**About this exercise**
With the line containing "destruct (Marshal _) as [j|e] eqn:Hj." as the start and the line containing "(HT _ (conj" as the end, transcribe that span of the entries below exactly, including both.

**Supplied data**
(** An acceptable request is accepted when no call fails. *)
Lemma wp_create_accepts tenantID req T w :
  faultless -> insertable tenantID req (w_db w) -> (forall t, w_now w <= t <= T -> printable t) ->
  wp (create_and_enqueue maxRetries tenantID req) (fun r w' => w_now w' <= T -> is_ok r = true) w.
Proof.
  intros Hf Hins HT. apply wp_bind, wp_bind, wp_or_else, wp_sql_env; [by intros|]. intros dt t m.
  unfold insert_row. rewrite violated_all by (by apply (insertable_checks tenantID req _ (w_tick w))).
  split; [by intros|]. apply wp_ret, wp_bind, wp_gets. 
  match goal with |- wp (if ?b then _ else _) _ _ => destruct b end; [by apply wp_ret|].
  set (row := notification_row _ _ _). set (w1 := set_db _ _).
  assert (w_now w <= w_now w1 /\ row ∈ notifications (w_db w1)) as [Hc1 Hin].
  { subst w1. destruct w as [[] ? ? ? ? ? ?]. simpl. split; [lia|set_solver]. }
  clearbody w1. apply wp_bind, wp_or_else, wp_bind, wp_gets, wp_bind, wp_or_else, wp_lift.
  destruct (Marshal _) as [j|e] eqn:Hj.
  2: { intros Hle. pose proof (message_marshal tenantID (dbNotificationToDomain row) (w_now w1)
         (HT _ (conj Hc1 Hle))) as Hok. by rewrite Hj in Hok. }
  apply wp_Publish_env; [by intros|]. intros dt2 m2. split; [by intros|]. apply wp_bind, wp_modify.
  apply wp_bind, wp_or_else, wp_sql_env; [by intros|]. intros dt3 t3 m3. unfold update_returning.
  split; [by intros|]. destruct (where_ _ _) as [|x rest] eqn:E; simpl; [|by apply wp_ret].
  exfalso. rewrite where_nil in E. destruct w1. specialize (E row Hin). simpl in E.
  by rewrite bool_decide_eq_true_2 in E.
Qed.

End SendLemmas.
Definition updateStatus (id : uuid) (status : NotificationStatus) : M unit :=
  ignore (NotificationRepo_UpdateStatus id status).

Definition dispatchWebhook (n : Notification) (event : string) : M unit :=
  match d_Webhook deps with
  | None => mret tt
  | Some dispatch => ignore (dispatch n event)
  end.

Definition dlq_message (msg : Message) (reason errMsg : string) (t : gotime) : DLQMessage :=
  {| q_Original := msg; q_OriginalTopic := TopicForChannel (m_Channel msg); q_FailureReason := reason;
     q_ErrorMessage := errMsg; q_LastAttempt := m_Attempt msg; q_DeadLetteredAt := t |}.

Definition deadLetter (msg : Message) (reason errMsg : string) : M unit :=
  if negb (d_DLQEnabled deps) || negb (d_DLQPublisher deps) then mret tt
  else
    t ← now;
    r ← try (PublishDLQ (dlq_message msg reason errMsg t));
    match r with
    | Err _ => Inc "DLQPublishErrors" [m_Channel msg]
    | Ok _ => Inc "DLQPublished" [m_Channel msg; reason]
    end.

Definition drop (msg : Message) (n : Notification) (reason : string) : M unit :=
  _ ← logDelivery msg n DeliveryFailed (Some reason) None None;
  _ ← updateStatus (n_ID n) StatusDropped;
  dispatchWebhook n WebhookEventDropped.

(** ** Sending with retries *)

Definition send_outcome (r : result unit) : string :=
  match r with
  | Ok _ => OutcomeOK
  | Err err => if IsPermanent err then OutcomePermFail else OutcomeTempFail
  end.

(** One call of the provider, with its metrics. *)
Definition send_once (prov : Provider) (n : Notification) : M (result unit) :=
  r ← try (pv_Send prov n);
  _ ← Inc "ProviderSendTotal" [n_Channel n; pv_Name prov; send_outcome r];
  _ ← Observe "ProviderSendDur" [n_Channel n; pv_Name prov; send_outcome r];
  mret r.

Definition out_of_retries : error := EPlain "retry budget miscounted".

(** The [for] loop of [sendWithRetry], from the given attempt number. *)
Fixpoint send_loop (retries : nat) (prov : Provider) (n : Notification) (msg : Message) (attempt : Z) : M unit :=
  r ← send_once prov n;
  match r with
  | Ok _ => mret tt
  | Err err =>
      if IsPermanent err || (m_MaxAttempts msg <=? attempt) then throw err
      else
        done ← wait (backoff (d_RetryDelay deps) attempt);
        if (done : bool) then throw (EWrap "context cancelled during retry" ECtxCanceled)
        else match retries with
             | O => throw out_of_retries
             | S retries' => send_loop retries' prov n msg (attempt + 1)
             end
  end.

Definition sendWithRetry (prov : Provider) (n : Notification) (msg : Message) : M unit :=
  send_loop (Z.to_nat (m_MaxAttempts msg - m_Attempt msg)) prov n msg (m_Attempt msg).

(** ** deliver *)

Definition set_payload (n : Notification) (payload : gmap string any) : Notification :=
  {| n_ID := n_ID n; n_TenantID := n_TenantID n; n_IdempotencyKey := n_IdempotencyKey n;
     n_Type := n_Type n; n_Channel := n_Channel n; n_RecipientID := n_RecipientID n;
     n_RecipientAddress := n_RecipientAddress n; n_TemplateID := n_TemplateID n;
     n_Payload := Some payload; n_Priority := n_Priority n; n_Status := n_Status n;
     n_ScheduledAt := n_ScheduledAt n; n_CreatedAt := n_CreatedAt n; n_UpdatedAt := n_UpdatedAt n |}.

**Solution to the problem**
  destruct (Marshal _) as [j|e] eqn:Hj.
  2: { intros Hle. pose proof (message_marshal tenantID (dbNotificationToDomain row) (w_now w1)
         (HT _ (conj Hc1 Hle))) as Hok. by rewrite Hj in Hok. }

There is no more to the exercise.